Purpose: Tracheal transplantation is necessary in patients with extensive tracheal stenosis caused by trauma, congenital disease, benign or malignant tumor. Results with the cryopreserved vascular homograft have prompted us to evaluate cryopreserved trachea. When trachea is cryopreserved, it maintains viability of the cartilage and allogenicity decreased because epithelium of trachea whitch has major allogenicity (MHC class Ⅱ Antigen) is exfoliated after some periods of
cryopreservation. We assessed the proper duration of cryopreservation and probability of trachea allotransplantation.
Methods: The trachea were harvested from Mongrel dogs and frozen to 80℃ for different length preservation (group 1: 1∼10 week, group 2: 1 month, 2 months, 3 months, 6 months, 2 months). Ggoup 1 was thawed and tested epithelial viability, Group 2 was perfomed trachea transplantation with cryopreserved trachea allograft, after one months We checked gross appearance, viability of cartilage and grade of monocyte infiltration (rejection).
Results: In group 1, Exfoliation of epithelium was begun after four weeks cryopreservation, in group 2, when allograft was extracted, trachea of 4 dogs was stenosed, and six months preserved trachea was not seen due to total necrosis.

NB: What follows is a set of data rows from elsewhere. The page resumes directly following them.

(* ===================================================================== *)
(** * Properties of analyze_dependencies *)
(* ===================================================================== *)

Section Analysis.
Import AnalyzeDependencies AnalysisNotions Spec.

Lemma sum_set_measure {V : Type} (f : V -> nat) (o : Js.object V) k v :
  list_sum (map (fun e => f (snd e)) (Js.set k v o))
  + match Js.get k o with Some x => f x | None => 0 end
  = list_sum (map (fun e => f (snd e)) o) + f v.
Proof.
  induction o as [|[k' x] o IH]; simpl; [lia|].
  destruct (k' =? k); simpl; lia.
Qed.

Lemma length_set_add x s : List.length (Js.set_add x s) <= S (List.length s).
Proof.
  unfold Js.set_add. destruct (existsb (String.eqb x) s); [lia|].
  rewrite length_app. simpl. lia.
Qed.

Lemma set_add_not_nil x s : Js.set_add x s <> [].
Proof.
  unfold Js.set_add. destruct (existsb (String.eqb x) s) eqn:E.
  - intros ->. discriminate E.
  - destruct s; discriminate.
Qed.

Lemma treeSize_app a b : treeSize (a ++ b) = treeSize a + treeSize b.
Proof. unfold treeSize. induction a as [|x a IH]; simpl; [reflexivity | rewrite IH; lia]. Qed.

Lemma grows_refl w : grows w [] w.
Proof. split; [auto | simpl; lia]. Qed.

Lemma grows_trans w1 f1 w2 f2 w3 :
  grows w1 f1 w2 -> grows w2 f2 w3 -> grows w1 (f1 ++ f2) w3.
Proof.
  intros [H1 L1] [H2 L2]. split; [auto|]. rewrite treeSize_app. lia.
Qed.

Lemma grows_onDepth d w : grows w [] (onDepth d w).
Proof. split; [auto | simpl; lia]. Qed.

Lemma wellFormed_recorded fm name version :
  Forall wellFormedFlat fm ->
  wellFormedFlat
    (name,
     let flat :=
       match Js.get name fm with
       | Some flat => flat
       | None => {| flat_name := name; versions := []; locations := []; requestedBy := [] |}
       end in
     {| flat_name := flat_name flat;
        versions := Js.set_add version (versions flat);
        locations := locations flat;
        requestedBy := requestedBy flat |}).
Proof.
  intros Hall. unfold wellFormedFlat. cbn [fst snd flat_name versions locations requestedBy].
  destruct (Js.get name fm) as [flat|] eqn:E.
  - apply get_in in E. rewrite Forall_forall in Hall.
    destruct (Hall _ E) as (Hn & Hv & Hd & Hl & Hr). cbn [fst snd] in *.
    split; [exact Hn|]. split; [apply set_add_not_nil|].
    split; [now apply NoDup_set_add|]. split; assumption.
  - cbn [flat_name versions locations requestedBy].
    split; [reflexivity|]. split; [apply set_add_not_nil|].
    split; [apply NoDup_set_add; constructor|]. split; reflexivity.
Qed.

Lemma pairCount_recorded fm name version :
  pairCount (recordVersion name version fm) <= S (pairCount fm).
Proof.
  unfold pairCount, recordVersion.
  match goal with
  | |- context [Js.set name ?v fm] =>
      pose proof (sum_set_measure (fun d => List.length (versions d)) fm name v) as Hs
  end.
  cbn [versions] in Hs.
  destruct (Js.get name fm) as [flat|].
  - pose proof (length_set_add version (versions flat)). lia.
  - pose proof (length_set_add version []). cbn [versions List.length] in *. lia.
Qed.

(** One package met: its version is recorded, then its dependencies are
    walked, then its node is there. *)
Lemma grows_entry name version w children w' mk :
  grows (recordVersion name version (fst w), snd w) children w' ->
  (forall c, nodeSize (mk c) = S (treeSize c)) ->
  grows w [mk children] w'.
Proof.
  intros [Hwf Hcount] Hmk. split.
  - intros [Hnd Hall]. apply Hwf. cbn [fst]. unfold recordVersion. split.
    + now apply NoDup_keys_set.
    + pose proof (wellFormed_recorded (fst w) name version Hall) as Hnew.
      cbv zeta in Hnew. apply Forall_set; [| exact Hnew | exact Hall].
      intros k' v' -> _. exact Hnew.
  - cbn [fst] in Hcount. unfold treeSize at 1. cbn [fold_right]. rewrite Hmk.
    pose proof (pairCount_recorded (fst w) name version). lia.
Qed.

(** *** The three walks *)

Lemma grows_fold_nodes {A : Type} (step : A -> Walk -> DependencyNode * Walk) l :
  Forall (fun a => forall w, grows w [fst (step a w)] (snd (step a w))) l ->
  forall nodes w0,
    let r := fold_left (fun acc a => let (node, w) := step a (snd acc) in
                                     (fst acc ++ [node], w)) l (nodes, w0) in
    exists found, fst r = nodes ++ found /\ grows w0 found (snd r).
Proof.
  induction 1 as [|a l Ha Hl IH]; intros nodes w0; cbn [fold_left].
  - exists []. rewrite app_nil_r. split; [reflexivity | apply grows_refl].
  - cbn [fst snd]. specialize (Ha w0). destruct (step a w0) as [node w1]. cbn [fst snd] in Ha.
    destruct (IH (nodes ++ [node]) w1) as (found & Hf & Hg).
    exists (node :: found). split.
    + rewrite Hf, <- app_assoc. reflexivity.
    + exact (grows_trans _ _ _ _ _ Ha Hg).
Qed.

Lemma grows_fold_lists {A : Type} (step : A -> Walk -> list DependencyNode * Walk) l :
  Forall (fun a => forall w, grows w (fst (step a w)) (snd (step a w))) l ->
  forall nodes w0,
    let r := fold_left (fun acc a => let (found, w) := step a (snd acc) in
                                     (fst acc ++ found, w)) l (nodes, w0) in
    exists found, fst r = nodes ++ found /\ grows w0 found (snd r).
Proof.
  induction 1 as [|a l Ha Hl IH]; intros nodes w0; cbn [fold_left].
  - exists []. rewrite app_nil_r. split; [reflexivity | apply grows_refl].
  - cbn [fst snd]. specialize (Ha w0). destruct (step a w0) as [here w1]. cbn [fst snd] in Ha.
    destruct (IH (nodes ++ here) w1) as (found & Hf & Hg).
    exists (here ++ found). split.
    + rewrite Hf, <- app_assoc. reflexivity.
    + exact (grows_trans _ _ _ _ _ Ha Hg).
Qed.

Lemma NpmDependencyEntry_nested_ind (P : NpmDependencyEntry -> Prop) :
  (forall v r d dd p pe pr deps,
     match deps with
     | Some l => Forall (fun kv => P (snd kv)) l
     | None => True
     end -> P (mkNpmDependencyEntry v r d dd p pe pr deps)) ->
  forall info, P info.
Proof.
  intros H. fix IH 1. intros [v r d dd p pe pr [l|]]; apply H; [|exact I].
  induction l as [|[k x] l IHl]; constructor; [apply IH | exact IHl].
Qed.

Lemma PnpmDependencyEntry_nested_ind (P : PnpmDependencyEntry -> Prop) :
  (forall v f p deps,
     match deps with
     | Some l => Forall (fun kv => P (snd kv)) l
     | None => True
     end -> P (mkPnpmDependencyEntry v f p deps)) ->
  forall info, P info.
Proof.
  intros H. fix IH 1. intros [v f p [l|]]; apply H; [|exact I].
  induction l as [|[k x] l IHl]; constructor; [apply IH | exact IHl].
Qed.

Lemma YarnTreeEntry_nested_ind (P : YarnTreeEntry -> Prop) :
  (forall n s children,
     match children with
     | Some l => Forall P l
     | None => True
     end -> P (mkYarnTreeEntry n s children)) ->
  forall item, P item.
Proof.
  intros H. fix IH 1. intros [n s [l|]]; apply H; [|exact I].
  induction l as [|x l IHl]; constructor; [apply IH | exact IHl].
Qed.

Lemma grows_parseNpmEntry info : forall name depth w,
  grows w [fst (parseNpmEntry name info depth w)] (snd (parseNpmEntry name info depth w)).
Proof.
  induction info as [v r d dd p pe pr deps IH] using NpmDependencyEntry_nested_ind.
  intros name depth w. cbn [parseNpmEntry].
  destruct deps as [deps|].
  - destruct (grows_fold_nodes
                (fun kv w => parseNpmEntry (fst kv) (snd kv) (depth + 1) w) deps
                ltac:(eapply Forall_impl; [|exact IH]; intros kv Hkv w0; apply Hkv)
                [] (onDepth (depth + 1)
                      (recordVersion name (Js.or_default v "unknown") (fst w), snd w)))
      as (found & Hf & Hg).
    cbv zeta in Hf, Hg.
    destruct (fold_left _ deps _) as [children w2]. cbn [fst snd] in *. subst children.
    apply (grows_entry name (Js.or_default v "unknown") w found w2
             (fun c => mkDependencyNode name _ _ _ _ _ _ _ c _ _)); [|reflexivity].
    exact (grows_trans _ [] _ _ _ (grows_onDepth _ _) Hg).
  - cbn [fst snd].
    apply (grows_entry name (Js.or_default v "unknown") w [] _
             (fun c => mkDependencyNode name _ _ _ _ _ _ _ c _ _)); [|reflexivity].
    apply grows_refl.
Qed.

Lemma grows_parsePnpmEntry info : forall name depth w,
  grows w [fst (parsePnpmEntry name info depth w)] (snd (parsePnpmEntry name info depth w)).
Proof.
  induction info as [v f p deps IH] using PnpmDependencyEntry_nested_ind.
  intros name depth w. cbn [parsePnpmEntry].
  destruct deps as [deps|].
  - destruct (grows_fold_nodes
                (fun kv w => parsePnpmEntry (fst kv) (snd kv) (depth + 1) w) deps
                ltac:(eapply Forall_impl; [|exact IH]; intros kv Hkv w0; apply Hkv)
                [] (onDepth (depth + 1)
                      (recordVersion name (Js.or_default v "unknown") (fst w), snd w)))
      as (found & Hf & Hg).
    cbv zeta in Hf, Hg.
    destruct (fold_left _ deps _) as [children w2]. cbn [fst snd] in *. subst children.
    apply (grows_entry name (Js.or_default v "unknown") w found w2
             (fun c => mkDependencyNode name _ _ _ _ _ _ _ c _ _)); [|reflexivity].
    exact (grows_trans _ [] _ _ _ (grows_onDepth _ _) Hg).
  - cbn [fst snd].
    apply (grows_entry name (Js.or_default v "unknown") w [] _
             (fun c => mkDependencyNode name _ _ _ _ _ _ _ c _ _)); [|reflexivity].
    apply grows_refl.
Qed.

Lemma grows_parseYarnEntry item : forall depth w,
  grows w (fst (parseYarnEntry item depth w)) (snd (parseYarnEntry item depth w)).
Proof.
  induction item as [n s children IH] using YarnTreeEntry_nested_ind.
  intros depth w. cbn [parseYarnEntry].
  destruct (yarnNameMatch n) as [[name version]|]; [|apply grows_refl].
  destruct children as [children|].
  - destruct (grows_fold_lists
                (fun child w => parseYarnEntry child (depth + 1) w) children
                ltac:(eapply Forall_impl; [|exact IH]; intros kv Hkv w0; apply Hkv)
                [] (onDepth (depth + 1) (recordVersion name version (fst w), snd w)))
      as (found & Hf & Hg).
    cbv zeta in Hf, Hg.
    destruct (fold_left _ children _) as [nodes w2]. cbn [fst snd] in *. subst nodes.
    apply (grows_entry name version w found w2
             (fun c => mkDependencyNode name _ _ _ _ _ _ _ c _ _)); [|reflexivity].
    exact (grows_trans _ [] _ _ _ (grows_onDepth _ _) Hg).
  - cbn [fst snd].
    apply (grows_entry name version w [] _
             (fun c => mkDependencyNode name _ _ _ _ _ _ _ c _ _)); [|reflexivity].
    apply grows_refl.
Qed.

Cartilage viability of 4 case of transplantation, three of 4 case were mild infiltration of monocyte.
Conclusion: We conclude that more than 1 month cryopreservation for prevention of rejection and additional procedure (omentopexy) for graft vascular supply are needed for trachea transplatation. Although cryopreservation was performed, all case of transplantation happened some degree graft rejection. if trachea transplantation will be applied, immune suppress will be needed.